>>>>>
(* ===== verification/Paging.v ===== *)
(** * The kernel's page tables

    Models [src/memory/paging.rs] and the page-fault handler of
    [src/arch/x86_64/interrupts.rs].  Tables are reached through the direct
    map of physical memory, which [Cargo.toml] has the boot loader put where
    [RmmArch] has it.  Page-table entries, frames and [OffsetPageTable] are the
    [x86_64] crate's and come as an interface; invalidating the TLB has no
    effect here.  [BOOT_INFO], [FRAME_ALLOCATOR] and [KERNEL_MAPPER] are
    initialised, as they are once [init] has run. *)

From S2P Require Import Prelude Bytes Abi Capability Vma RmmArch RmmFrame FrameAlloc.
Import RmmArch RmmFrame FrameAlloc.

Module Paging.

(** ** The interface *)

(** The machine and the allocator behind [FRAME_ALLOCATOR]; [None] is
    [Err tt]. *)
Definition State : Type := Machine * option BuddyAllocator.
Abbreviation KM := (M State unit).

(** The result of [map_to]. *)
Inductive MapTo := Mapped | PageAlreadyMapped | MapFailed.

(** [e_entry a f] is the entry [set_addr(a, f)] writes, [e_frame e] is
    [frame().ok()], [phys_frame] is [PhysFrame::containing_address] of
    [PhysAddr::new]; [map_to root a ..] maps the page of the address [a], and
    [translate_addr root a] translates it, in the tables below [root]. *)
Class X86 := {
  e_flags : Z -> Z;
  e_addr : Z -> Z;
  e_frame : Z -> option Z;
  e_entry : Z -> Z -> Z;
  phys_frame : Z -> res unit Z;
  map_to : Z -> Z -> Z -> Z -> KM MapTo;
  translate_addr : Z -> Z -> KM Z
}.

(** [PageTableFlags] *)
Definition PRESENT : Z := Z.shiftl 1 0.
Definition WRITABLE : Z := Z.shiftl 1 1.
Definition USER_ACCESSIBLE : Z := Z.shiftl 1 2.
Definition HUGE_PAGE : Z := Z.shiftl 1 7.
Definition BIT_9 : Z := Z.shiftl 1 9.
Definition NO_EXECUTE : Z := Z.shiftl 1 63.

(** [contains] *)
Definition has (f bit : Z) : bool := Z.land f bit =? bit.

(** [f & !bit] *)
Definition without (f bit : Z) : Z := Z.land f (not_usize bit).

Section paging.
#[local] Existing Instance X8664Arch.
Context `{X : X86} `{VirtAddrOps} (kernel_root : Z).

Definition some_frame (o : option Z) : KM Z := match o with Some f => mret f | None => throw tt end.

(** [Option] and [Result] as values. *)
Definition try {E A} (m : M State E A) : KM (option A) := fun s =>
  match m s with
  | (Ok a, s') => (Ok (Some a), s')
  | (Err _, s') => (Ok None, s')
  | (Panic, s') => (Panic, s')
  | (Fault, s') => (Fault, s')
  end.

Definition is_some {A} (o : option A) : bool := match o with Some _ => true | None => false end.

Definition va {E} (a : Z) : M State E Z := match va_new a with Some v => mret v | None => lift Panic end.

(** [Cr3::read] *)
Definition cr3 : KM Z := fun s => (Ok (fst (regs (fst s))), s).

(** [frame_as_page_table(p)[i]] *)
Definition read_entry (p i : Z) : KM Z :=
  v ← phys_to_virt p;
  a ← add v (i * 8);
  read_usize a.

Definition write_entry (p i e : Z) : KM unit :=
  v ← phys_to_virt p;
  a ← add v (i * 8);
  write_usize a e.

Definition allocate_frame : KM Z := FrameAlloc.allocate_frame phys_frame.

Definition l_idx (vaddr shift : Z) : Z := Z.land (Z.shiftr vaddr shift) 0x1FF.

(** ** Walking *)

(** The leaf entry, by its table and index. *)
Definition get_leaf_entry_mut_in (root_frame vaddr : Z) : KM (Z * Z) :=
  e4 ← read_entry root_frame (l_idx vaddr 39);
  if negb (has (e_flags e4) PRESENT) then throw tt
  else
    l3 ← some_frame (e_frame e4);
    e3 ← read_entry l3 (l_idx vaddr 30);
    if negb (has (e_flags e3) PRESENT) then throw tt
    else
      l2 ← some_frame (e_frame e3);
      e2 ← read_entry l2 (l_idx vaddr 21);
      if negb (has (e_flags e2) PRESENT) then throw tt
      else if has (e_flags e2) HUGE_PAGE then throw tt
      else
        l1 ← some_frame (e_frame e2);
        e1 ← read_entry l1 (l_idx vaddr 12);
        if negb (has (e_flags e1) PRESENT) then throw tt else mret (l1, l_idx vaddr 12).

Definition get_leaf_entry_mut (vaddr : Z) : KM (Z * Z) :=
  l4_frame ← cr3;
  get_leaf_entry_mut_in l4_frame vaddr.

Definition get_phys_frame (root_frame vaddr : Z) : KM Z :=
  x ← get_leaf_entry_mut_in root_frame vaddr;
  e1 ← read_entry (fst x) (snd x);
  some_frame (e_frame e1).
<<<<<
About this exercise: Please return all lines above in which the string "then" is found.

Your response:
  if negb (has (e_flags e4) PRESENT) then throw tt
    if negb (has (e_flags e3) PRESENT) then throw tt
      if negb (has (e_flags e2) PRESENT) then throw tt
      else if has (e_flags e2) HUGE_PAGE then throw tt
        if negb (has (e_flags e1) PRESENT) then throw tt else mret (l1, l_idx vaddr 12).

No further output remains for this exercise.